End in sight for 'cheap' Asia labour

End in sight for 'cheap' Asia labour

China's affluent cities of Guangzhou and Shenzhen will raise their minimum wages by 19% in the manufacturing heartland of Guangdong province on Wednesday, to coincide with international Labour Day.

Similar hikes in the minimum wage have been seen this year in Southeast Asia, one of China's main rivals in labour-intensive industries such as garments, shoes, toys and processed foods.

Workers work at a ceramic factory in Lampang province. (Photo by Aswin Wongnorkaew)

Thailand in January introduced a nationwide minimum wage of 300 baht (about 10.30 US dollars) a day, an increase of 65%. Malaysia announced its first-ever mandatory minimum wage of 300 dollars a month, up 50% from previous guidelines.

In the Indonesian capital Jakarta, the minimum wage rose 40% to 226 dollars.

The wage spikes top a decade of gradual pay increases for workers in the region.

According to the International Labour Organisation (ILO), average monthly average wages adjusted for inflation nearly doubled in Asia during the previous decade.

The ILO calculated that a Filipino factory worker takes home 1.40 dollars an hour, compared to the 23.30 dollars earned by workers in the United States.

"This is certainly not the end of cheap labour, but it might be the end of ridiculously cheap labour," said Malte Luebker, senior regional wage specialist at the ILO's Bangkok office.

China accounts for the lion's share of Asian wage increases. It has been deliberately following a policy to bolster incomes and domestic consumption, while shifting investments from the coastal provinces to the Chinese hinterland.

Foxconn Technology, the main manufacturer of Apple gadgets, was criticised by the Western press in 2010 for alleged labour abuses at its Shenzhen factories. It is now attempting to lower production costs through automation. It has also moved production to cheaper provinces, opening huge new plants in several inland cities in the last three years.

With wages rising even in rural provinces, other labour intensive industries have been shifting production in recent years from China to countries like Bangladesh, Cambodia, Indonesia and Vietnam.

For manufacturers in those countries, rising wages have begun to take a toll on profit margins, especially as European and US importers are driving hard bargains because of recession and high unemployment in their home markets.

"Buyers refuse to pay even a cent more," said Purnomo Narmiadi, head of the Indonesian Employers' Association in the industrial town of Bekasi, a hub for garment and shoe factories where the minimum wage was raised 40% in January.

"They say that they can always switch to contract factories in Vietnam."

But if buyers shift to Vietnam, at least this year, they should not expect great bargains.

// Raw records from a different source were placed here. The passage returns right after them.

(* ===== verification/SessSafety.v ===== *)
(** * isde-session: the invariant of the session manager

    [Inv L]: the arrays of inhibitors and their count fit, every count of crashes
    is below the limit, and the log of calls is [checked]: the machine is only
    shut down or rebooted right after the confirmation overlay for that action has
    exited with 0.  With [L] it also says that [running] was only cleared by a
    confirmed logout.  Every operation of the session manager keeps it, for any
    host. *)

From S2P Require Import Prelude.
From S2P Require Import CString.
From S2P Require Import CFloat.
From S2P Require Import TwoState.
From S2P Require Import DesktopEntry.
From S2P Require Import DesktopClaims.
From S2P Require Import SessCore.
From S2P Require Import SessBus.
From S2P Require Import SessRun.
From S2P Require Import SessInhibit.
Open Scope Z_scope.

(** ** The state *)

Definition few_crashes (c : Child) : Prop := 0 ≤ rapid_crashes c < MAX_RAPID_CRASHES.
Definition some_crashes (p : PendingRespawn) : Prop := 1 ≤ p_rapid_crashes p < MAX_RAPID_CRASHES.

Record wf (s : Session) : Prop := mkWf {
  wf_slots : inhibitors_fit s;
  wf_children : Forall few_crashes (children s);
  wf_pending : Forall some_crashes (pending_respawns s)
}.

Section Checked.
Context `{Host}.

(** ** The log *)

(** The confirmation overlay that was forked last: its action and its pid. *)
Fixpoint last_confirm (h : list scall) : option (text * positive) :=
  match h with
  | [] => None
  | c :: h' =>
    match c with
    | SFork (Confirm a) =>
      match host h' (SFork (Confirm a)) with
      | Some n => Some (a, n)
      | None => last_confirm h'
      end
    | _ => last_confirm h'
    end
  end.

(** The latest call has told that the overlay for [action] exited with 0. *)
Definition accepted (action : text) (h : list scall) : Prop :=
  ∃ n h', h = WaitNoHang (Z.pos n) :: h' ∧ last_confirm h' = Some (action, n) ∧
    host h' (WaitNoHang (Z.pos n)) = Some (Exited 0).

(** What may precede a call. *)
Definition allowed (h : list scall) (c : scall) : Prop :=
  match c with
  | DmCall m =>
    (m = str "Shutdown" → ∃ h', h = SystemBus :: h' ∧ accepted (str "shutdown") h') ∧
    (m = str "Reboot" → ∃ h', h = SystemBus :: h' ∧ accepted (str "reboot") h')
  | _ => True
  end.

Fixpoint checked (h : list scall) : Prop :=
  match h with
  | [] => True
  | c :: h' => allowed h' c ∧ checked h'
  end.

(** A logout was confirmed at some time. *)
Definition logged_out (h : list scall) : Prop := ∃ h1 h2, h = h1 ++ h2 ∧ accepted (str "logout") h2.

Record auth (L : bool) (w : World) : Prop := mkAuth {
  auth_checked : checked (calls w);
  auth_confirm : 0 < confirm_pid (ses w) →
    ∃ n, confirm_pid (ses w) = Z.pos n ∧ last_confirm (calls w) = Some (confirm_action (ses w), n);
  auth_running : L = true → running (ses w) = true ∨ logged_out (calls w)
}.

Record Inv (L : bool) (w : World) : Prop := mkInv { inv_wf : wf (ses w); inv_auth : auth L w }.

(** Calls that say nothing about confirmations. *)
Definition plain (c : scall) : Prop :=
  match c with
  | SFork (Confirm _) => False
  | DmCall m => m ≠ str "Shutdown" ∧ m ≠ str "Reboot"
  | _ => True
  end.

Lemma plain_allowed h c : plain c → allowed h c.
Proof. destruct c; cbn; try done. intros [? ?]. split; done. Qed.

Lemma plain_last_confirm h c : plain c → last_confirm (c :: h) = last_confirm h.
Proof. destruct c; cbn; try done. by destruct p. Qed.

Lemma logged_out_later c h : logged_out h → logged_out (c :: h).
Proof. intros (h1 & h2 & -> & Ha). by exists (c :: h1), h2. Qed.

(** ** Rules *)
Context (L : bool).
Notation safe := (safely (Inv L)).

Lemma auth_log w c : plain c → auth L w → auth L (w <| calls := c :: calls w |>).
Proof.
  intros Hp [Hc Hn Hr]. split.
  - cbn. split; [by apply plain_allowed|done].
  - cbn -[last_confirm]. by rewrite plain_last_confirm.
  - cbn. intros E. destruct (Hr E); [by left|]. right. by apply logged_out_later.
Qed.

Lemma safe_call c : plain c → safe (call c).
Proof. intros Hp w [Hw Ha]. unfold wp, call. split; [done|by apply auth_log]. Qed.

(** Updates away from what the invariant mentions. *)
Definition aside (f : Session → Session) : Prop := ∀ s,
  confirm_pid (f s) = confirm_pid s ∧ confirm_action (f s) = confirm_action s ∧
  running (f s) = running s ∧ (wf s → wf (f s)).

Lemma safe_upd f : aside f → safe (upd_s f).
Proof.
  intros Hf. apply safely_modify. intros w [Hw [Hc Hn Hr]].
  destruct (Hf (ses w)) as (E1 & E2 & E3 & Hwf). split; [by apply Hwf|].
  split; cbn; rewrite ?E1, ?E2, ?E3; done.
Qed.

Lemma safe_get {A} (f : Session → A) : safe (get_s f).
Proof. apply safely_gets. Qed.

Lemma safe_for_each {A} (l : list A) body : (∀ x, safe (body x)) → safe (for_each l body).
Proof.
  intros Hb. induction l as [|x l IH]; cbn; [apply safely_skip|]. by apply safely_bind.
Qed.

(** A forked shell: the child runs on a copy. *)
Lemma safe_fork_shell cmd ch : safe ch → safe (fork (Shell cmd) ch).
Proof.
  intros Hch w [Hw Ha]. unfold wp, fork. pose proof (auth_log w (SFork (Shell cmd)) I Ha) as Ha'.
  destruct (host (calls w) (SFork (Shell cmd))) as [n|]; [|by split].
  set (w1 := w <| calls := _ |>) in *. assert (Hi : Inv L w1) by by split.
  specialize (Hch w1 Hi). unfold wp in Hch. destruct (ch w1) as [[] w2|]; [|done].
  split; [done|]. by destruct Ha'; split.
Qed.
End Checked.

Create HintDb safe discriminated.
#[export] Hint Constants Opaque : safe.

Ltac aside := let s := fresh in
  intros s; split; [done|]; split; [done|]; split; [done|]; intros [];
  split; cbn; try assumption; try lia.
Ltac plain := done || (cbn; split; discriminate).
Lemma but_weaken P Q l l' : (∀ x, P x → Q x) → kept_but P l l' → kept_but Q l l'.
Proof. intros HPQ (a & Ha & Pa). exists a. split; [done|]. by eapply Forall_impl. Qed.

Record kept_up (w w' : World) : Prop := mkKeptUp {
  ku_log : ∃ h, calls w' = h ++ calls w;
  ku_running : running (ses w) = false → running (ses w') = false;
  ku_kept : running (ses w') = true → kept_but (fork_failed (calls w')) (supervised (ses w)) (supervised (ses w'))
}.

Lemma fork_failed_later h h' x : fork_failed h x → fork_failed (h' ++ h) x.
Proof. intros (h1 & h2 & -> & E). exists (h' ++ h1), h2. by rewrite <- app_assoc. Qed.

#[export] Instance kept_up_preorder : PreOrder kept_up.
Proof.
  split; [intros w; split; [by exists []|done|intros; by apply but_all]|].
  intros a b c [[h1 E1] R1 K1] [[h2 E2] R2 K2]. split.
  - exists (h2 ++ h1). by rewrite E2, E1, app_assoc.
  - auto.
  - intros Er. assert (Eb : running (ses b) = true).
    { destruct (running (ses b)); [done|]. rewrite R2 in Er; done. }
    eapply but_trans; [|by apply K2]. eapply but_weaken; [|by apply K1].
    intros x Hx. rewrite E2. by apply fork_failed_later.
Qed.

Notation keeping := (steps kept_up).

Lemma kept_up_same w w' h :
  calls w' = h ++ calls w → running (ses w') = running (ses w) →
  supervised (ses w') ≡ₚ supervised (ses w) → kept_up w w'.
Proof. intros Ec Er Es. split; [by exists h|by rewrite Er|]. intros _. by apply but_all. Qed.

Lemma keeping_call c : keeping (call c).
Proof. intros w. apply (wp_scall _ c). by apply (kept_up_same _ _ [c]). Qed.
Lemma keeping_get {A} (f : Session → A) : keeping (get_s f).
Proof. intros w. apply wp_gets. reflexivity. Qed.
Lemma keeping_upd f :
  (∀ s, running (f s) = running s ∧ supervised (f s) ≡ₚ supervised s) → keeping (upd_s f).
Proof. intros Hf w. apply wp_modify. destruct (Hf (ses w)). by apply (kept_up_same _ _ []). Qed.
(** Logging out or a signal. *)
Lemma keeping_stop : keeping ((running =: false)%C).
Proof. intros w. apply wp_modify. split; [by exists []|done|done]. Qed.
Lemma keeping_fork p ch : keeping (fork p ch).
Proof.
  intros w. unfold wp, fork. destruct (host (calls w) (SFork p)); [|by apply (kept_up_same _ _ [SFork p])].
  destruct (ch _); [|done]. by apply (kept_up_same _ _ [SFork p]).
Qed.
Lemma keeping_for_each {A} (l : list A) body : (∀ x, keeping (body x)) → keeping (for_each l body).
Proof.
  intros Hb. induction l as [|x l IH]; cbn; [apply steps_skip; apply _|].
  apply steps_bind; [apply _|apply Hb|done].
Qed.

(** ** Spawning *)

(** From the components [l] to those that are there after a program, for the
    components that are only in the program's hands. *)
Definition takes_over (P : list scall → component → Prop) (l : list component) (w w' : World) : Prop :=
  (∃ h, calls w' = h ++ calls w) ∧ running (ses w') = running (ses w) ∧
  kept_but (P (calls w')) l (supervised (ses w')).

"All importers have to accept higher prices if they still want to import from us," said Nguyen Quang Vinh, director of the Hanoi College of Garment Industry.

"Our margin is shrinking because 65% of our profit now goes to pay wages, compared with 50% five years ago," he said.

Whether labour intensive industries such as garments can shift to even cheaper countries is questionable.

"I have heard about the possibility of some companies shifting production to countries that have lower salaries like Laos or Myanmar, but Laos is a small country without enough labour while Myanmar has poor infrastructure," said Pham Thuy Lieu, director of Hanoi Msa-Hapro Co Ltd, a South Korean garment manufacturer in Hanoi.

Bangladesh, still ranked among the cheapest labour markets, is gaining a bad reputation after a series of deadly fires and other accidents at garment factories.

Rising wages are also forcing Asian manufacturers to become more productive to survive.

"Having the minimum wage at 300 baht (10 dollars) a day has helped us maintain our workforce because there is less turnover, so the efficiency of the factory improves," said Ghabyapad Tantipipatpong, spokeswoman of the Thai Food Processors' Association.

Rising productivity tends offset the costs of higher wages and helps to increase domestic consumption, which is the long-term goal of many Asian governments.

"Wages used to be looked at from the perspective of where can I make things cheapest, but now foreign investors are looking at where do the people have the purchasing power to buy what I want to sell them," said the ILO's Luebker.